ModelTrait supports nested relation calls, but these can be resource intensive so may be disabled by changing $allowNesting in the config. With nesting enabled, any related items will also load their related items (but not infinitely):

/* Define your models */
class UserModel
{
	use \Daycry\Relations\Traits\ModelTrait;

	protected $table = 'users';
	protected $with  = 'widgets';
...
	
/* Then in your controller */
$groups = $groupModel->whereIn('id', $groupIds)->with('users')->findAll();

foreach ($groups as $group)
{
	echo "<h1>{$group->name}</h1>";
	
	foreach ($group->users as $user)
	{
		echo "{$user->name} is a {$user->role} with " . count($user->widgets) . " widgets.";
	}
}

Soft Deletes

If your target relations correspond to a CodeIgniter Model that uses soft deletion then you may include the table name in the array $withDeletedRelations property to include soft deleted items. This is particularly helpful for tight relationships, like when an item belongsTo another item that has been soft deleted. $withDeletedRelations works on both Entities and Models.

Performance

WARNING: Be aware that Relations relies on a schema generated from the Schemas library. While this process is relatively quick, it will cause a noticeable delay if a page request initiates the load. The schema will attempt to cache to prevent this delay, but if your cache is not configured correctly you will likely experience noticeable performance degradation. The recommended approach is to have a cron job generate your schema regularly so it never expires and no user will trigger the un-cached load, e.g.:

php spark schemas

See Daycry\Schemas for more details.

Eager or Lazy Loading

You are responsible for your application's performance! These tools are here to help, but they still allow dumb things.

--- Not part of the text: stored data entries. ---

(* ===== verification/ChannelProps.v ===== *)
(** * ChannelProps: what the channel fabric promises its sessions
      ([crates/server/src/channel.rs]) *)

From S2P Require Import Prelude Schema ChannelPool Channel ChannelPoolFacts ChannelFacts ChannelLinks ChannelRegistry.

(** * A connect that finds room goes through
      ([crates/server/src/channel.rs])

    The four calls that make a link, each with the conditions under which it
    succeeds, and the state it leaves. *)

(** Endpoint [e] is registered and its lane takes [n] more events. *)
Definition room (n : Z) (f : ChannelFabric) (e : Z) : Prop :=
  is_Some (ch_native_endpoints f !! e)
  ∧ ∃ la, ch_lanes f !! e = Some la ∧ la_open la = true ∧ len (la_events la) + n <= la_capacity la.

(** The parts of the state the two-party calls look at besides lanes and pool. *)
Section mpsc.
Context `{ML : MpscLaws}.

Lemma try_send_room n f e ev :
  room (n + 1) f e → 0 <= n →
  ∃ f', try_send_event e ev f = (true, f') ∧ quiet f f'
        ∧ ∀ x, room (n + 1) f x → room n f' x.
Proof.
  intros [_ (la & Hla & Ho & Hc)] Hn. rewrite try_send_event_eq, Hla, Ho. cbn [andb].
  destruct (Z.ltb_spec (len (la_events la)) (la_capacity la)); [|lia].
  eexists. split; [done|]. split; [by eapply quiet_lane|].
  intros x [Hx (lx & Hlx & Hox & Hcx)]. split; [done|]. cbn. destruct (decide (e = x)) as [<-|].
  - rewrite lookup_insert_eq. eexists. split; [done|]. rewrite Hla in Hlx. injection Hlx as <-.
    split; [done|]. cbn. rewrite len_app. change (len [ev]) with 1. lia.
  - rewrite lookup_insert_ne by done. exists lx. split_and!; try done. lia.
Qed.

Lemma room_fields n f f' e :
  ch_native_endpoints f' = ch_native_endpoints f → ch_lanes f' = ch_lanes f → room n f e → room n f' e.
Proof. unfold room. by intros -> ->. Qed.

Section handshake.
Context (a ha hb n : Z) (f : ChannelFabric) (n_pos : 0 <= n).

(** The offer of listener [h] reaches its owner. *)
Lemma begin_connect_succeeds h l g credit md rsv s1 s2 pool :
  ch_enabled f = true → ch_shutting_down f = false → len md <= channel_MAX_METADATA_BYTES →
  ch_listeners f !! h = Some l → li_generation l = g →
  pending_count f a < channel_MAX_PENDING_CONNECTS →
  reserve_pair (ch_limits f) (ch_pool f) a (li_endpoint l) = (Ok (rsv, s1, s2), pool) →
  ch_next_native_connect f + 1 <= U64_MAX → room (n + 1) f a → room (n + 1) f (li_endpoint l) →
  let id := ch_next_native_connect f in
  ∃ f', native_begin_connect a h g credit md f = (Ok id, f')
    ∧ ch_native_pending f' !! id
      = Some (mkPending a (li_endpoint l) h (li_metadata l) None None (mkSide rsv s1) (mkSide rsv s2))
    ∧ ch_native_links f' = ch_native_links f ∧ room n f' a ∧ room n f' (li_endpoint l).
Proof using ML n_pos.
  intros He Hs Hmd Hl Hg Hpc Hr Hid Ra Rb id. unfold native_begin_connect. rewrite He, Hs. cbn [negb orb].
  destruct (Z.ltb_spec channel_MAX_METADATA_BYTES (len md)); [lia|]. rewrite Hl, Hg, Z.eqb_refl. cbn [negb].
  pose proof Ra as [[ea Ha] _]. pose proof Rb as [[eb Hb] _]. rewrite Ha, Hb.
  destruct (Z.leb_spec channel_MAX_PENDING_CONNECTS (pending_count f a)); [lia|]. rewrite Hr.
  unfold checked_add_u64. destruct (Z.leb_spec (ch_next_native_connect f + 1) U64_MAX); [|lia].
  set (f1 := set_pool _ _).
  destruct (try_send_room n f1 (li_endpoint l)
    (Ev_IncomingConnect id h g (ep_session_id ea) md credit (li_metadata l)))
    as (f2 & Ht & Hq & Hroom); [by apply (room_fields _ f)|done|].
  unfold id in Ht. rewrite Ht. eexists. split; [done|]. destruct (quiet_fields _ _ Hq) as (E1 & E2 & E3 & _).
  cbn. rewrite lookup_insert_eq. split; [done|]. split; [exact E1|].
  split; apply (room_fields _ f2); try done; apply Hroom; by apply (room_fields _ f).
Qed.
Definition process_Limits_entries (self : process_Limits) : Extensions :=
  let legacy := process_Limits_DEFAULT in
  let legacy_launcher_flags := Z.land (process_launcher_flags self) (as_u32
    process_SPAWN_LAUNCHER_FLAGS) in
  [limit_u32 process_LIMIT_MAX_ARGC (process_max_argc self);
   limit_u32 process_LIMIT_MAX_ARG_BYTES (process_max_arg_bytes self);
   limit_u32 process_LIMIT_MAX_ENVC (Z.min (process_max_envc self) (process_max_envc legacy));
   limit_u32 process_LIMIT_MAX_ENV_BYTES (process_max_env_bytes self);
   limit_u32 process_LIMIT_MAX_PROCESSES_PER_SESSION
     (Z.min (process_max_processes_per_session self) (process_max_processes_per_session legacy));
   limit_u32 process_LIMIT_MAX_PROCESSES (Z.min (process_max_processes self)
     (process_max_processes legacy));
   limit_u32 process_LIMIT_MAX_PENDING_SPAWNS
     (Z.min (process_max_pending_spawns self) (process_max_pending_spawns legacy));
   limit_u64 process_LIMIT_MAX_STREAM_BUFFER_BYTES
     (Z.min (process_max_stream_buffer_bytes self) (process_max_stream_buffer_bytes legacy));
   limit_u64 process_LIMIT_MAX_DETACHED_RETENTION_NS (process_max_detached_retention_ns self);
   limit_u32 process_LIMIT_MAX_MUTATION_REPLAYS (process_max_mutation_replays self)]
  ++ push_if (process_max_processes_per_session legacy <? process_max_processes_per_session self)
       (limit_u32 process_LIMIT_MAX_PROCESSES_PER_SESSION_EXTENDED
         (process_max_processes_per_session self))
  ++ push_if (process_max_processes legacy <? process_max_processes self)
       (limit_u32 process_LIMIT_MAX_PROCESSES_EXTENDED (process_max_processes self))
  ++ push_if (process_max_pending_spawns legacy <? process_max_pending_spawns self)
       (limit_u32 process_LIMIT_MAX_PENDING_SPAWNS_EXTENDED (process_max_pending_spawns self))
  ++ push_if (process_max_envc legacy <? process_max_envc self)
       (limit_u32 process_LIMIT_MAX_ENVC_EXTENDED (process_max_envc self))
  ++ push_if (process_max_stream_buffer_bytes legacy <? process_max_stream_buffer_bytes self)
       (limit_u64 process_LIMIT_MAX_STREAM_BUFFER_BYTES_EXTENDED (process_max_stream_buffer_bytes self))
  ++ push_if (negb (process_max_pending_waits self =? process_max_pending_waits legacy))
       (limit_u32 process_LIMIT_MAX_PENDING_WAITS (process_max_pending_waits self))
  ++ push_if (negb (process_max_pending_operations self =? process_max_pending_operations legacy))
       (limit_u32 process_LIMIT_MAX_PENDING_OPERATIONS (process_max_pending_operations self))
  ++ push_if (negb (legacy_launcher_flags =? 0))
       (limit_u32 process_LIMIT_LAUNCHER_FLAGS legacy_launcher_flags)
  ++ push_if (negb (process_launcher_flags self =? legacy_launcher_flags))
       (limit_u32 process_LIMIT_LAUNCHER_FLAGS_EXTENDED (process_launcher_flags self)).

(** [extensions.sort_by_key(|extension| extension.tag)] at the end. *)
Definition process_Limits_to_extensions (self : process_Limits) : result Error Extensions :=
  _ ← process_Limits_validate self;
  Ok (merge_sort tag_le (process_Limits_entries self)).

Definition process_known : list Z :=
  map as_u16
    [process_LIMIT_MAX_ARGC; process_LIMIT_MAX_ARG_BYTES; process_LIMIT_MAX_ENVC;
      process_LIMIT_MAX_ENV_BYTES;
     process_LIMIT_MAX_PROCESSES_PER_SESSION; process_LIMIT_MAX_PROCESSES;
       process_LIMIT_MAX_PENDING_SPAWNS;
     process_LIMIT_MAX_STREAM_BUFFER_BYTES; process_LIMIT_MAX_DETACHED_RETENTION_NS;
     process_LIMIT_MAX_MUTATION_REPLAYS; process_LIMIT_LAUNCHER_FLAGS;
     process_LIMIT_MAX_PROCESSES_PER_SESSION_EXTENDED; process_LIMIT_MAX_PROCESSES_EXTENDED;
     process_LIMIT_MAX_PENDING_SPAWNS_EXTENDED; process_LIMIT_MAX_STREAM_BUFFER_BYTES_EXTENDED;
     process_LIMIT_MAX_ENVC_EXTENDED; process_LIMIT_MAX_PENDING_WAITS;
       process_LIMIT_MAX_PENDING_OPERATIONS;
     process_LIMIT_LAUNCHER_FLAGS_EXTENDED].

(** The file's own [read_limit_u32], [read_limit_u64] and their optional forms. *)
Definition process_read_u32 : Extensions → Z → result Error Z :=
  read_u32_in "missing Process family limit" "Process family limit length".
Definition process_read_u64 : Extensions → Z → result Error Z :=
  read_u64_in "missing Process family limit" "Process family limit length".
Definition read_optional_limit (width : Z) (exts : Extensions) (tag : Z) : result Error (option Z) :=
  match find_ext exts (as_u16 tag) with
  | None => Ok None
  | Some e => v ← ok_or (le_exact width (ext_value e)) (Invalid "Process family limit length"); Ok
    (Some v)
  end.
Definition read_optional_limit_u32 : Extensions → Z → result Error (option Z) := read_optional_limit 4.
Definition read_optional_limit_u64 : Extensions → Z → result Error (option Z) := read_optional_limit 8.

Definition process_Limits_from_extensions (exts : Extensions) : result Error process_Limits :=
  _ ← reject_unknown_required_extensions exts process_known "unknown required Process extension";
  let legacy := process_Limits_DEFAULT in
  let u32_or tag fallback := o ← read_optional_limit_u32 exts tag; Ok (default fallback o) in
  max_envc ← process_read_u32 exts process_LIMIT_MAX_ENVC;
  max_processes_per_session ← process_read_u32 exts process_LIMIT_MAX_PROCESSES_PER_SESSION;
  max_processes ← process_read_u32 exts process_LIMIT_MAX_PROCESSES;
  max_pending_spawns ← process_read_u32 exts process_LIMIT_MAX_PENDING_SPAWNS;
  max_stream_buffer_bytes ← process_read_u64 exts process_LIMIT_MAX_STREAM_BUFFER_BYTES;
  legacy_launcher_flags ←
    (if bool_decide (is_Some (find_ext exts (as_u16 process_LIMIT_LAUNCHER_FLAGS)))
     then process_read_u32 exts process_LIMIT_LAUNCHER_FLAGS else Ok 0);
  v_argc ← process_read_u32 exts process_LIMIT_MAX_ARGC;
  v_arg_bytes ← process_read_u32 exts process_LIMIT_MAX_ARG_BYTES;
  v_envc ← u32_or process_LIMIT_MAX_ENVC_EXTENDED max_envc;
  v_env_bytes ← process_read_u32 exts process_LIMIT_MAX_ENV_BYTES;
  v_processes_per_session ← u32_or process_LIMIT_MAX_PROCESSES_PER_SESSION_EXTENDED
    max_processes_per_session;
  v_processes ← u32_or process_LIMIT_MAX_PROCESSES_EXTENDED max_processes;
  v_pending_spawns ← u32_or process_LIMIT_MAX_PENDING_SPAWNS_EXTENDED max_pending_spawns;
  stream_buffer ← read_optional_limit_u64 exts process_LIMIT_MAX_STREAM_BUFFER_BYTES_EXTENDED;
  v_retention ← process_read_u64 exts process_LIMIT_MAX_DETACHED_RETENTION_NS;
  v_replays ← process_read_u32 exts process_LIMIT_MAX_MUTATION_REPLAYS;
  extended_flags ← read_optional_limit_u32 exts process_LIMIT_LAUNCHER_FLAGS_EXTENDED;
  v_waits ← u32_or process_LIMIT_MAX_PENDING_WAITS (process_max_pending_waits legacy);
  v_operations ← u32_or process_LIMIT_MAX_PENDING_OPERATIONS (process_max_pending_operations legacy);
  let self :=
    mk_process_Limits v_argc v_arg_bytes v_envc v_env_bytes v_processes_per_session v_processes
      v_pending_spawns (default max_stream_buffer_bytes stream_buffer) v_retention v_replays
      (match extended_flags with
       | Some flags => Z.land flags (as_u32 process_SPAWN_LAUNCHER_FLAGS_EXTENDED)
       | None => legacy_launcher_flags
       end) v_waits v_operations in
  _ ← reject_if
        ((process_max_envc legacy <? max_envc)
         || (process_max_processes_per_session legacy <? max_processes_per_session)
         || (process_max_processes legacy <? max_processes)
         || (process_max_pending_spawns legacy <? max_pending_spawns)
         || (process_max_stream_buffer_bytes legacy <? max_stream_buffer_bytes)
         || (process_max_envc self <? max_envc)
         || (process_max_processes_per_session self <? max_processes_per_session)
         || (process_max_processes self <? max_processes)
         || (process_max_pending_spawns self <? max_pending_spawns)
         || (process_max_stream_buffer_bytes self <? max_stream_buffer_bytes)
         || has_other_bits legacy_launcher_flags (as_u32 process_SPAWN_LAUNCHER_FLAGS)
         || negb (Z.land (process_launcher_flags self) (as_u32 process_SPAWN_LAUNCHER_FLAGS)
                  =? legacy_launcher_flags))
        (Invalid "Process family limit");
  _ ← process_Limits_validate self;
  Ok self.


(** ** [net::Limits] *)

Record net_Limits := mk_net_Limits {
  net_max_host_bytes : Z; net_max_local_address_bytes : Z; net_max_pipe_name_bytes : Z;
    net_max_alpn_protocols : Z; net_max_alpn_bytes : Z; net_max_early_data_bytes : Z;
    net_max_flows_per_session : Z; net_max_pending_opens : Z; net_max_buffered_per_flow : Z;
    net_max_datagram_payload : Z; net_max_datagram_queue : Z; net_connect_timeout_ns : Z;
    net_max_mutation_replays : Z
}.

Definition net_Limits_HARD : net_Limits :=
  mk_net_Limits (as_u32 net_MAX_HOST_BYTES) (as_u32 net_MAX_LOCAL_ADDRESS_BYTES) (as_u32
    net_MAX_PIPE_NAME_BYTES) (as_u32 net_MAX_ALPN_PROTOCOLS) (as_u32 net_MAX_ALPN_BYTES) (as_u32
    net_MAX_EARLY_DATA_BYTES) net_MAX_FLOWS_PER_SESSION net_MAX_PENDING_OPENS
    net_MAX_BUFFERED_PER_FLOW (as_u32 net_MAX_DATAGRAM_PAYLOAD) net_MAX_DATAGRAM_QUEUE
    net_CONNECT_TIMEOUT_NS (as_u32 net_MAX_MUTATION_REPLAYS).

Definition net_Limits_validate (self : net_Limits) : result Error () :=
  let hard := net_Limits_HARD in
  reject_if
    (negb (within (net_max_host_bytes self) (net_max_host_bytes hard))
      || negb (within (net_max_local_address_bytes self) (net_max_local_address_bytes hard))
      || negb (within (net_max_pipe_name_bytes self) (net_max_pipe_name_bytes hard))
      || negb (within (net_max_alpn_protocols self) (net_max_alpn_protocols hard))
      || negb (within (net_max_alpn_bytes self) (net_max_alpn_bytes hard))
      || (net_max_early_data_bytes hard <? net_max_early_data_bytes self)
      || negb (within (net_max_flows_per_session self) (net_max_flows_per_session hard))
      || negb (within (net_max_pending_opens self) (net_max_pending_opens hard))
      || (net_max_buffered_per_flow self =? 0)
      || (net_max_buffered_per_flow hard <? net_max_buffered_per_flow self)
      || negb (within (net_max_datagram_payload self) (net_max_datagram_payload hard))
      || negb (within (net_max_datagram_queue self) (net_max_datagram_queue hard))
      || (net_connect_timeout_ns self =? 0)
      || (net_connect_timeout_ns hard <? net_connect_timeout_ns self)
      || negb (within (net_max_mutation_replays self) (net_max_mutation_replays hard)))
    (Invalid "Net family limit").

Eager loading (via ModelTrait) can create a huge performance increase by consolidating what would normally be multiple database calls into one. However, the related items will take up additional memory and can cause other bottlenecks or script failures if used indiscriminately.

Lazy loading (via EntityTrait) makes it very easy to work with related items only when they are needed, and the magic functions keep your code clear and concise. However, each entity issues its own database call and can really start to slow down performance if used over over.

A good rule of thumb is to use ModelTrait to preload relations that will be handled repeatedly (e.g. in loops) or that represent a very small or static dataset (e.g. a set of preference strings from 10 available). Use EntityTrait to handle individual items, such as viewing a single user page, or when it is unlikely you will use relations for most of the items.